Quote Originally Posted by catherine View Post
I think about how Amazon is a pretty new business model, relatively speaking. I looked at my account, and I was able to scroll as far back as 1995. My first order was December 11, 2002--and I spent $102 on five books--I'm guessing they were Christmas presents.

So in 23 years (one-third of my life) it has become embedded in a way that I now find hard to relinquish. I like the ease and convenience, the data history, the range of items to purchase, and other reasons. I could give up the Prime benefits, and I would definitely not miss Prime video because it's not as good as it used to be. But, "a luxury once tasted becomes a necessity" and, alas, I've found that Amazon comes close to being a luxury-turned-necessity.

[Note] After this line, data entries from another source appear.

(** [printTree]: the children that are left and the lines, unless the fuel is
    not enough for the depth. *)
Definition print_children (print : childMap -> string -> option (childMap * list string)) (padding : string)
    : list mySpanInfo -> childMap -> option (childMap * list string) :=
  fix loop l children :=
  match l with
  | [] => Some (children, [])
  | s :: l' =>
      '(children1, lines1) ← print children (si_id s);
      '(children2, lines2) ← loop l' children1;
      Some (children2, (padding +:+ " " +:+ si_toPrint s) :: lines1 ++ lines2)
  end.
Fixpoint printTree (fuel : nat) (children : childMap) (root padding : string) : option (childMap * list string) :=
  match fuel with
  | O => None
  | S fuel' =>
      '(children', lines) ← print_children (fun c id => printTree fuel' c id (padding +:+ "  ")) padding (default [] (children !! root)) children;
      Some (delete root children', lines)
  end.

Definition span_info (sd : spanData) : string :=
  foldl (fun info a => info +:+ " " +:+ a) (sd_Name sd +:+ " " +:+ FormatInt (Z.quot (sd_EndTime sd - sd_StartTime sd) (1000 * 1000)) +:+ " ms") (sd_Annotations sd).

(** [ExportSpan]. *)
Definition ExportSpan (fuel : nat) (sd : spanData) (children : childMap) : option (childMap * list string) :=
  if reZero (sd_ParentSpanID sd) then
    '(children', lines) ← printTree fuel children (sd_SpanID sd) "  ";
    Some (children', span_info sd :: lines)
  else Some (<[sd_ParentSpanID sd := default [] (children !! sd_ParentSpanID sd) ++ [mkSpanInfo (span_info sd) (sd_SpanID sd)]]> children, []).

Fixpoint ExportSpans (fuel : nat) (sds : list spanData) (children : childMap) : option (childMap * list string) :=
  match sds with
  | [] => Some (children, [])
  | sd :: sds' =>
      '(children1, lines1) ← ExportSpan fuel sd children;
      '(children2, lines2) ← ExportSpans fuel sds' children1;
      Some (children2, lines1 ++ lines2)
  end.

(** [ExportMetrics]: the value of a point, a series with the values of its
    labels, a metric, and what is made of them as JSON. *)
Inductive pointValue := PInt (z : Z) | PDistribution (count sum sum_sq_dev : Z) | POther.
Inductive pointOut := OutValue (v : pointValue) | OutDistribution (count sum sum_sq_dev : Z).
Record timeSeries := mkSeries { ts_LabelValues : list string; ts_Points : list pointValue }.
Record metricData := mkMetric { me_Name : string; me_LabelKeys : list string; me_TimeSeries : list timeSeries }.
Inductive metricOut := OutPoint (p : pointOut) | OutList (l : list (list (string * string) * pointOut)).
(** ** Witnesses *)

Lemma stopped_exporter_leaves_nothing_witness :
  let oc := mkOpencensus {[7%nat]} {[7%nat]} true [] in
  let s := run_ops (@use_exporter _ (@developmentExporter_Exporter SimpleErrors.simple_multierr))
             [UseStart (mkAnswers None None None None (Some (ENew "no reader"))); UseStart (mkAnswers None None None None None)] (NewDevelopmentExporter 3, oc) in
  3%nat ∈ oc_traces s.2 /\ oc_traces (developmentExporter_Stop s.1 s.2) = {[7%nat]} /\ oc_metrics (developmentExporter_Stop s.1 s.2) = {[7%nat]}.
Proof.
  intros oc s. split; [cbn; set_solver|].
  apply (@stopped_exporter_leaves_nothing _ _ (@developmentExporter_laws SimpleErrors.simple_multierr)); [reflexivity|cbn; set_solver|cbn; set_solver].
Defined.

But I would love to cut the cord.

As far as shopping local, I'm lucky in that my needs have diminished over the past few years and my area, while rural, is very friendly to small business. I tried a "shop local" personal challenge at Christmas time and it wasn't that hard to simply not shop, and then when I shopped, visit one of the retailers here.

Point is--I did without Amazon for 50 years, and I'm sure I could do without it again.
Bezos started with books and ran a book selling operation for, what, a decade and a half? Before moving into other products

in my library’s book buying operation we used Amazon in those early days for various kinds of bibliographic information including availability because it was, at the time, better than our main suppliers’ databases. Certainly it was glitzier.
So, I have a soft spot in my heart for Amazon because we used it for years and did not buy books from them, ha ha. I suppose you all would think that’s a great FU to Bezos.

One of the downsides of having Amazon on the web available to everyone is that our library employees would be frustrated when we would tell them “sorry, we can’t get [a particular title.]” And they would whine “ but it’s available on Amazon, just look there! “

The reality of those days was that stock availability didn’t really show on Amazon just the fact that the book existed, once existed, or was scheduled to exist in the future. Lots of pre-publication promotion took place for books that never were published.

A great thing about Amazon and later bibliographic databases was that they blurred the line between the old-fashioned “out of print “ and currently available status. Now it doesn’t really matter whether a book is “in print” with copies available from the publisher because near-new used copies are available all over the place.